Durante o embasamento do voto, a ministra
Estela Aranha disse que não faz sentido cassar apenas o mandato do então
governador Antonio Denarium e manter o então vice, Edilson Damião, no cargo,
mesmo que o Damião não tenha participado diretamente de qualquer
irregularidade.
“Não vejo como manter hígido o diploma de
vice, ainda que a ele não se impute diretamente a prática de nenhum ilícito. É
de se considerar que se o titular (Denarium) obteve benefício com essa conduta,
aferindo os votos de um pleito, não há como afastar o benefício do vice
(Damião) […] em razão da unicidade de chapa, prevista no Código Eleitoral […]
que impõe a canalização de votos sem diferenciar se o eleitor confia no
titular, no vice, ou em ambos”, justificou a ministra.
Ao acompanhar o voto, Antonio Carlos
ressaltou que, embora Damião não integrasse a chapa eleita em 2018, sua eleição
em 2022 esteve diretamente ligada à candidatura de Antonio Denarium. Para
o magistrado, a jurisprudência do TSE estabelece que, quando uma chapa é
beneficiada por abuso de poder, a cassação deve atingir tanto o titular quanto
o vice.
O ministro Floriano de Azevedo votou pela
cassação ao rejeitar o argumento de que os repasses milionários feitos às
vésperas das eleições de 2022 foram motivados por calamidades climáticas.
Ele explicou que choveu 40% menos no ano
de eleição do que em 2021, mas os repasses foram 400 vezes maiores. Para ele,
essa foi uma evidência de abuso de poder econômico para beneficiar
aliados políticos.
A ministra Cármen Lúcia também votou pela
cassação ao destacar que os programas sociais criados e os repasses milionários
no ano eleitoral atingiram diretamente uma fatia expressiva do eleitorado.
Só o programa Cesta da Família beneficiou
50 mil famílias, o que, considerando uma média de três eleitores por família,
representa cerca de 150 mil pessoas, num eleitorado de 366 mil roraimenses.
“Este cálculo sequer contempla os potenciais beneficiários do programa Morar
Melhor”, completou a ministra.
Julgamento iniciado em 2024
O julgamento do processo começou no dia
13 de agosto de 2024, mas foi suspenso após decisão unânime dos
ministros do TSE e a ação ficou parada por mais de um ano na Corte.
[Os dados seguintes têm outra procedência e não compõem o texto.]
(** ** Requests and responses *)

(** The protocol a host keeps with its service: a set of outstanding requests
    that grows by what is sent and shrinks by what is answered. *)
Inductive exchange : gmap bytes (ServiceRequest Value) -> Outcome Value ->
    gmap bytes (ServiceRequest Value) -> Prop :=
| ExIssue m e : m !! request_id e = None ->
    exchange m (Sent (Request e)) (<[request_id e := body e]> m)
| ExAnswer m id request response : m !! id = Some request -> answers request response ->
    exchange m (Received (HostOutput.Response (mkAcceptedResponse id response))) (delete id m)
| ExEvent m event : exchange m (Received (HostOutput.Event event)) m
| ExHello m hello : exchange m (Sent (HostHelloFrame hello)) ∅
| ExNegotiated session : exchange ∅ (Received (HostOutput.Negotiated session)) ∅
| ExReturned m m' : m' ⊆ m -> exchange m Returned m'
| ExRefused m m' e : m' ⊆ m -> exchange m (Refused e) m'.

Inductive exchanges : gmap bytes (ServiceRequest Value) -> list (Outcome Value) ->
    gmap bytes (ServiceRequest Value) -> Prop :=
| ExNil m : exchanges m [] m
| ExCons m1 o m2 os m3 : exchange m1 o m2 -> exchanges m2 os m3 -> exchanges m1 (o :: os) m3.

(** The outstanding requests are the pending ones, each filed under its class. *)
Definition tracks (m : gmap bytes (ServiceRequest Value)) h : Prop :=
  forall id, match m !! id, wh_pending h !! id with
             | Some request, Some class => class_for request class
             | None, None => True
             | _, _ => False
             end.

Lemma tracks_empty h : wh_pending h = ∅ -> tracks ∅ h.
Proof. intros Hp id. by rewrite Hp, !lookup_empty. Qed.

(** What is left after the host forgot some requests. *)
Lemma tracks_forget m h h' : wh_pending h' ⊆ wh_pending h -> tracks m h ->
  exists m', m' ⊆ m /\ tracks m' h'.
Proof.
  intros Hsub Ht. exists (retain (fun id _ => is_some (wh_pending h' !! id)) m).
  split; [apply retain_subseteq|]. intros id. specialize (Ht id).
  destruct (wh_pending h' !! id) as [class|] eqn:Hp.
  - rewrite (lookup_weaken _ _ _ _ Hp Hsub) in Ht. destruct (m !! id) as [request|] eqn:Hm; [|done].
    assert (retain (fun id _ => is_some (wh_pending h' !! id)) m !! id = Some request) as ->; [|done].
    apply lookup_retain_Some. by rewrite Hp.
  - assert (retain (fun id _ => is_some (wh_pending h' !! id)) m !! id = None) as ->; [|done].
    apply lookup_retain_None. destruct (m !! id) as [request|]; [right|by left].
    exists request. by rewrite Hp.
Qed.

Lemma tracks_pending m h h' : wh_pending h' = wh_pending h -> tracks m h -> tracks m h'.
Proof. intros Hp Ht id. rewrite Hp. apply Ht. Qed.

(** A call without result only forgets, whether the session survived or not. *)
Lemma quiet_forgets h h' (P : Prop) :
  host_ok h' -> quiet h h' \/ wh_channel h' = ChannelState.Failed /\ P ->
  wh_pending h' ⊆ wh_pending h.
Proof.
  intros [[] _] [[]|[Hf _]]; [done|]. rewrite Hf in co_channel. rewrite co_channel. apply map_empty_subseteq.
Qed.

Lemma step_exchange h call m :
  host_ok h -> tracks m h ->
  exists m', exchange m (step h call).2 m' /\ tracks m' (step h call).1.
Proof.
  intros Hok Ht. destruct (step_spec h call Hok) as [Hok' He].
  destruct (step h call) as [h' o]; cbn in *. destruct o as [[hello|e]|[session|[id response]|event]| |e].
  - destruct He as [[] _]. exists ∅. split; [constructor|by apply tracks_empty].
  - destruct He. destruct is_frame as (s & id & class & _ & _ & _ & -> & _ & Hn & Hcls & Hp).
    exists (<[id := body e]> m). split.
    + apply (ExIssue m (mkEnvelope _ _ _ _ _ id (body e))). specialize (Ht id). cbn. rewrite Hn in Ht.
      by destruct (m !! id).
    + intros k. rewrite Hp. destruct (decide (k = id)) as [->|Hne].
      * by rewrite !lookup_insert_eq.
      * rewrite !lookup_insert_ne by done. apply Ht.
  - destruct He as [Hch (sid & caps & ->)]. destruct Hok as [[] _]. rewrite Hch in co_channel.
    exists ∅. assert (m = ∅) as ->.
    { apply map_empty. intros k. specialize (Ht k). rewrite co_channel, lookup_empty in Ht. by destruct (m !! k). }
    split; [constructor|by apply tracks_empty].
  - destruct He. cbn in *. destruct tr_answers as (class & Hc & Hans). specialize (Ht id) as Hid.
    rewrite Hc in Hid. destruct (m !! id) as [request|] eqn:Hm; [|done].
    exists (delete id m). split; [by eapply ExAnswer; [|apply Hans]|].
    intros k. rewrite tr_pending. destruct (decide (k = id)) as [->|Hne].
    + by rewrite !lookup_delete_eq.
    + rewrite !lookup_delete_ne by done. apply Ht.
  - destruct He. exists m. split; [constructor|by eapply tracks_pending].
  - destruct (tracks_forget m h h') as (m' & ? & ?); [by destruct He|done|].
    exists m'. split; [by constructor|done].
  - destruct (tracks_forget m h h') as (m' & ? & ?); [by eapply quiet_forgets|done|].
    exists m'. split; [by constructor|done].
Qed.

(** C8: the host keeps the request and response protocol. What a host sends and
    what it hands on, over any run, is a run of the protocol in which a request
    is outstanding from the moment it is sent, under an identifier no other
    outstanding request has, until it is answered or given up: every response it
    hands on answers an outstanding request of the matching kind, at its handle
    and revision, and no request is answered twice. *)
Theorem host_keeps_protocol platform generation clock entropy h calls :
  new platform generation clock entropy = Ok h ->
  exists m, exchanges ∅ (run h calls).2 m /\ tracks m (run h calls).1.
Proof.
  intros Hnew. assert (tracks ∅ h /\ host_ok h) as [Ht Hok].
  { pose proof (new_ok _ _ _ _ _ Hnew) as Hok. split; [|done]. apply tracks_empty.
    unfold new in Hnew. run_in Hnew. done. }
  clear Hnew. revert h Ht Hok. generalize (∅ : gmap bytes (ServiceRequest Value)).
  induction calls as [|call calls IH]; intros m h Ht Hok; [by exists m; split; [constructor|]|].
  rewrite run_cons. destruct (step_exchange h call m Hok Ht) as (m1 & Hx & Ht1).
  destruct (IH m1 (step h call).1 Ht1) as (m2 & Hxs & Ht2); [by apply step_spec|].
  exists m2. split; [by econstructor|done].
Qed.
Na data, a defesa do governador e do vice, e parte adversária deles fizeram
alegações orais sobre o processo.
A ação voltou a ser julgada em 26 de
agosto de 2025, mas foi suspensa pela segunda vez após o ministro André
Mendonça pedir vista — mais tempo para análise.
No dia, antes do pedido de vista, a
ministra Isabel Gallotti, relatora do processo à época, negou os recursos
apresentados pelos políticos e votou a favor da cassação dos
diplomas do então governador e do vice por abuso de poder político e
econômico. O voto dela teve 82 páginas.
O julgamento foi retomado no dia 11
de novembro, quando o ministro André Mendonça concordou em cassar os mandatos.
Após o voto, o ministro Nunes Marques pediu vista e o processo ficou
suspenso por cerca de cinco meses.
Ele foi retomado e suspenso novamente no
dia 14 de abril, quando a ministra Estela Aranha também pediu vista. Antes
disso, Nunes Marques votou contra a cassação de Edilson Damião, mas a
favor da inelegibilidade de Denarium.